»»

(* ===== verification/Rpc.v ===== *)
(** * The Bitcoin Core source (crates/tandem-verifier/src/rpc.rs)

    How blocks and transactions of the node become the views the reducer reads: fetching and
    checking raw transactions, resolving the output every input spends, and verifying its
    signature.  The [bitcoin] and [secp256k1] crates are the operations of [BitcoinCrate]; the
    node is a record of answers that may differ from one call to the next. *)

From Stdlib Require Import String.
From stdpp Require Import strings.
From S2P Require Import Prelude Types Marker Roots Reducer Ingest.

(** ** Third-party operations *)

Class BitcoinCrate := {
  Txid : Type;
  txid_eq_dec :: EqDecision Txid;
  txid_countable :: Countable Txid;
  serialize_txid : Txid -> list byte;
  deserialize_txid : list byte -> option Txid;
  parse_txid : string -> option Txid;

  Transaction : Type;
  TxIn : Type;
  TxOut : Type;
  Block : Type;
  deserialize_transaction : list byte -> option Transaction;
  deserialize_block : list byte -> option Block;

  transaction_input : Transaction -> list TxIn;
  transaction_output : Transaction -> list TxOut;
  transaction_version : Transaction -> Z;
  transaction_lock_time : Transaction -> Z;
  compute_txid : Transaction -> Txid;
  serialized_wtxid : Transaction -> list byte;

  previous_txid : TxIn -> Txid;
  previous_vout : TxIn -> Z;
  previous_is_null : TxIn -> bool;
  txin_sequence : TxIn -> Z;
  txin_script_sig : TxIn -> list byte;
  txin_witness : TxIn -> list (list byte);

  txout_value : TxOut -> Z;
  txout_script : TxOut -> list byte;

  block_txdata : Block -> list Transaction;
  block_hash_display : Block -> string;
  serialized_block_hash : Block -> list byte;
  serialized_prev_hash : Block -> list byte;

  is_p2wpkh : list byte -> bool;
  is_p2wsh : list byte -> bool;

  RawSignature : Type;
  raw_eq_dec :: EqDecision RawSignature;
  Signature : Type;
  signature_from_slice : list byte -> option Signature;
  signature_to_vec : Signature -> list byte;
  signature_is_all : Signature -> bool;
  signature_raw : Signature -> RawSignature;
  normalize_s : RawSignature -> RawSignature;
  PublicKey : Type;
  public_key_from_slice : list byte -> option PublicKey;
  p2wpkh_signature_hash : Transaction -> nat -> list byte -> Z -> option (arr 32);
  p2wsh_signature_hash : Transaction -> nat -> list byte -> Z -> option (arr 32);
  verify_ecdsa : arr 32 -> RawSignature -> PublicKey -> bool;

  serialize_txid_32 : forall t, length (serialize_txid t) = 32%nat;
  serialized_wtxid_32 : forall t, length (serialized_wtxid t) = 32%nat;
  serialized_block_hash_32 : forall b, length (serialized_block_hash b) = 32%nat;
  serialized_prev_hash_32 : forall b, length (serialized_prev_hash b) = 32%nat;
  previous_vout_u32 : forall i, is_u32 (previous_vout i);
  deserialize_serialize_txid : forall t, deserialize_txid (serialize_txid t) = Some t;
}.

(** ** The node *)

(** What comes back from one request: nothing, a body that is not the expected JSON, or a status
    with the decoded envelope, in which a JSON [null] is an absent field. *)
Record RpcEnvelope (A : Type) := mkEnvelope {
  env_result : option A;
  env_error : option Z;
}.
Arguments mkEnvelope {A}.
Arguments env_result {A}.
Arguments env_error {A}.

Inductive Response (A : Type) :=
| NoResponse
| InvalidBody
| Responded (status : Z) (envelope : RpcEnvelope A).
Arguments NoResponse {A}.
Arguments InvalidBody {A}.
Arguments Responded {A}.

Record RawTransactionVerbose := mkVerbose {
  rv_hex : string;
  rv_blockhash : option string;
  rv_confirmations : option Z;
}.

Record BlockchainInfo := mkInfo {
  bi_chain : string;
  bi_blocks : Z;
  bi_headers : Z;
  bi_initialblockdownload : bool;
}.

Record Node {X : BitcoinCrate} := mkNode {
  getrawtransaction : Txid -> Response RawTransactionVerbose;
  getblockheader : string -> Response Z;
  getblockhash : Z -> Response string;
  getblock : string -> Response string;
  getblockchaininfo : Response BlockchainInfo;
  getindexinfo : Response (gmap string bool);
  getblockcount : Response Z;
  getrawmempool : Response (list string);
}.

Inductive RpcError :=
| RequestFailed
| InvalidJson
| CoreRpcError (code : Z)
| HttpError (status : Z)
| OmittedResult
| RawNotHex
| RawInvalid
| DifferentTransaction
| PrevoutOutOfRange
| InvalidBlockHash
| BlockNotHex
| BlockInvalid
| DifferentBlock
| InvalidWireTxid
| InvalidMempoolTxid.

Section Rpc.
Context {X : BitcoinCrate} `{!HexCodec}.
Context (node_at : nat -> Node).

(** A call happens at the clock of the source and advances it. *)
#[local] Abbreviation rst := (st nat RpcError).

(** [call]: an error object counts before the HTTP status, the status before the result. *)
Definition call_result {A} (response : Response A) : res RpcError A :=
  match response with
  | NoResponse => Err RequestFailed
  | InvalidBody => Err InvalidJson
  | Responded status envelope =>
      match env_error envelope with
      | Some code => Err (CoreRpcError code)
      | None =>
          if decide (200 <= status < 300) then ok_or OmittedResult (env_result envelope)
          else Err (HttpError status)
      end
  end.

Definition call {A} (f : Node -> Response A) : rst A := fun t =>
  (S t, call_result (f (node_at t))).

Definition try {A} (e : RpcError) (o : option A) : rst A := st_lift (ok_or e o).

Definition ensure (Q : Prop) `{Decision Q} (e : RpcError) : rst unit :=
  st_lift (if decide Q then Ok tt else Err e).

(** [fixed_hash] and the conversions through it. *)
Definition fixed_hash {E} (bytes : list byte) : res E Hash32 := expect (arr_of 32 bytes).
Definition txid_wire {E} (t : Txid) : res E Hash32 := fixed_hash (serialize_txid t).
Definition wtxid_wire {E} (t : Transaction) : res E Hash32 := fixed_hash (serialized_wtxid t).
Definition txid_from_wire (h : Hash32) : res RpcError Txid :=
  ok_or InvalidWireTxid (deserialize_txid (arr_bytes h)).

(** ** Signatures *)

(** [strict_signature]; only whether it fails matters to its callers. *)
Definition strict_signature (bytes : list byte) : option Signature :=
  signature ← signature_from_slice bytes;
  if decide (signature_is_all signature = true /\
             normalize_s (signature_raw signature) = signature_raw signature /\
             signature_to_vec signature = bytes)
  then Some signature else None.

Definition verify_p2wpkh (tx : Transaction) (index : nat) (prevout : TxOut)
    (signature_bytes key_bytes : list byte) : bool :=
  default false (
    signature ← strict_signature signature_bytes;
    key ← public_key_from_slice key_bytes;
    message ← p2wpkh_signature_hash tx index (txout_script prevout) (txout_value prevout);
    Some (verify_ecdsa message (signature_raw signature) key)).

Definition verify_p2wsh_2of2 (tx : Transaction) (index : nat) (prevout : TxOut)
    (sig0 sig1 script : list byte) : bool :=
  if decide (length script <> 71%nat \/ take 2 script <> [x52; x21] \/ script !! 35%nat <> Some x21
             \/ take 2 (drop 69 script) <> [x52; xae])
  then false
  else
    default false (
      signature0 ← strict_signature sig0;
      signature1 ← strict_signature sig1;
      pk0 ← public_key_from_slice (take 33 (drop 2 script));
      pk1 ← public_key_from_slice (take 33 (drop 36 script));
      message ← p2wsh_signature_hash tx index script (txout_value prevout);
      Some (verify_ecdsa message (signature_raw signature0) pk0
            && verify_ecdsa message (signature_raw signature1) pk1)).

Definition verify_input_signature (tx : Transaction) (index : nat) (prevout : TxOut) : bool :=
  match transaction_input tx !! index with
  | None => false
  | Some input =>
      match txin_script_sig input with
      | _ :: _ => false
      | [] =>
          match txin_witness input with
          | [w0; w1] =>
              if is_p2wpkh (txout_script prevout) then verify_p2wpkh tx index prevout w0 w1 else false
          | [[]; w1; w2; w3] =>
              if is_p2wsh (txout_script prevout) then verify_p2wsh_2of2 tx index prevout w1 w2 w3 else false
          | _ => false
          end
      end
  end.

(** ** Resolution *)

Record ResolvedTransaction := mkResolved {
  rt_transaction : Transaction;
  rt_height : option Z;
}.

#[local] Abbreviation Resolved := (gmap Txid ResolvedTransaction).

(** [raw_transaction]. *)
Definition raw_transaction (txid : Txid) : rst ResolvedTransaction :=
  do verbose <- call (fun n => getrawtransaction n txid);
  do raw <- try RawNotHex (hex_decode (rv_hex verbose));
  do tx <- try RawInvalid (deserialize_transaction raw);
  run ensure (compute_txid tx = txid) DifferentTransaction;
  match rv_confirmations verbose, rv_blockhash verbose with
  | Some confirmations, Some hash =>
      if decide (0 < confirmations) then
        do height <- call (fun n => getblockheader n hash);
        st_ret (mkResolved tx (Some height))
      else st_ret (mkResolved tx None)
  | _, _ => st_ret (mkResolved tx None)
  end.

(** The lookup of a parent: the block's own transactions, the cache, then the node. *)
Definition parent_of (txid : Txid) (local cache : Resolved) : rst (ResolvedTransaction * Resolved) :=
  match local !! txid with
  | Some parent => st_ret (parent, cache)
  | None =>
      match cache !! txid with
      | Some parent => st_ret (parent, cache)
      | None =>
          do parent <- raw_transaction txid;
          st_ret (parent, <[txid := parent]> cache)
      end
  end.

(** One iteration of the input loop of [resolve_transaction]. *)
Definition null_input (input : TxIn) : InputView :=
  mkInput outpoint_zero (txin_sequence input) (txin_script_sig input) (txin_witness input) 0 [] None false.

Definition resolve_input (tx : Transaction) (index : nat) (input : TxIn) (local cache : Resolved) :
  rst (InputView * Resolved) :=
  if previous_is_null input then st_ret (null_input input, cache)
  else
    do found <- parent_of (previous_txid input) local cache;
    do out <- try PrevoutOutOfRange
                (transaction_output (rt_transaction found.1) !! Z.to_nat (previous_vout input));
    do wire <- st_lift (txid_wire (previous_txid input));
    st_ret (mkInput (OutPoint wire (previous_vout input)) (txin_sequence input) (txin_script_sig input)
              (txin_witness input) (txout_value out) (txout_script out) (rt_height found.1)
              (verify_input_signature tx index out), found.2).

Fixpoint resolve_inputs (tx : Transaction) (index : nat) (ins : list TxIn) (local cache : Resolved) :
  rst (list InputView * Resolved) :=
  match ins with
  | [] => st_ret ([], cache)
  | input :: rest =>
      do first <- resolve_input tx index input local cache;
      do others <- resolve_inputs tx (S index) rest local first.2;
      st_ret (first.1 :: others.1, others.2)
  end.

Definition output_view (out : TxOut) : OutputView := mkOutput (txout_value out) (txout_script out).

(** [resolve_transaction]. *)
Definition resolve_transaction (tx : Transaction) (local cache : Resolved) : rst (TxView * Resolved) :=
  do ins <- resolve_inputs tx 0 (transaction_input tx) local cache;
  do txid <- st_lift (txid_wire (compute_txid tx));
  do wtxid <- st_lift (wtxid_wire tx);
  st_ret (mkTx txid wtxid (transaction_version tx) (transaction_lock_time tx) ins.1
            (output_view <$> transaction_output tx), ins.2).

Fixpoint resolve_all (txs : list Transaction) (local cache : Resolved) : rst (list TxView) :=
  match txs with
  | [] => st_ret []
  | tx :: rest =>
      do first <- resolve_transaction tx local cache;
      do others <- resolve_all rest local first.2;
      st_ret (first.1 :: others)
  end.

(** ** [impl BlockSource] *)

Definition rpc_status : rst CoreStatus :=
  do chain <- call getblockchaininfo;
  do indexes <- call getindexinfo;
  st_ret (mkCoreStatus (bi_chain chain) (bi_blocks chain) (bi_headers chain)
            (bi_initialblockdownload chain) (default false (indexes !! "txindex"%string))).

Definition rpc_best_height : rst Z := call getblockcount.

Definition rpc_block_hash (height : Z) : rst Hash32 :=
  do display <- call (fun n => getblockhash n height);
  try InvalidBlockHash (wire_hash display).

(** The block's own transactions, a later one under an id replacing an earlier one. *)
Definition local_of (height : Z) (txs : list Transaction) : Resolved :=
  foldl (fun m tx => <[compute_txid tx := mkResolved tx (Some height)]> m) ∅ txs.

Definition rpc_block (height : Z) : rst BlockView :=
  do display <- call (fun n => getblockhash n height);
  do block_hex <- call (fun n => getblock n display);
  do bytes <- try BlockNotHex (hex_decode block_hex);
  do block <- try BlockInvalid (deserialize_block bytes);
  run ensure (block_hash_display block = display) DifferentBlock;
  do txs <- resolve_all (block_txdata block) (local_of height (block_txdata block)) ∅;
  do hash <- st_lift (fixed_hash (serialized_block_hash block));
  do previous <- st_lift (fixed_hash (serialized_prev_hash block));
  st_ret (mkBlock hash previous height txs).

Definition rpc_transaction_height (wire : Hash32) : rst (option Z) :=
  do txid <- st_lift (txid_from_wire wire);
  fun t =>
    match raw_transaction txid t with
    | (t', Ok resolved) => (t', Ok (rt_height resolved))
    | (t', Err (CoreRpcError code)) =>
        if decide (code = -5) then (t', Ok None) else (t', Err (CoreRpcError code))
    | (t', Err e) => (t', Err e)
    | (t', Panic) => (t', Panic)
    end.

Fixpoint mempool_views (txids : list string) (cache : Resolved) : rst (list TxView) :=
  match txids with
  | [] => st_ret []
  | text :: rest =>
      do txid <- try InvalidMempoolTxid (parse_txid text);
      do resolved <- raw_transaction txid;
      do view <- resolve_transaction (rt_transaction resolved) ∅ cache;
      do others <- mempool_views rest view.2;
      st_ret (view.1 :: others)
  end.

Definition rpc_mempool : rst (list TxView) :=
  do txids <- call getrawmempool;
  mempool_views txids ∅.
End Rpc.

««

REQUIRED ACTION ▸
Lines with the string "default": pick each one out of the material and return it.

OUTPUT BELOW ▸
  default false (
    default false (
            (bi_initialblockdownload chain) (default false (indexes !! "txindex"%string))).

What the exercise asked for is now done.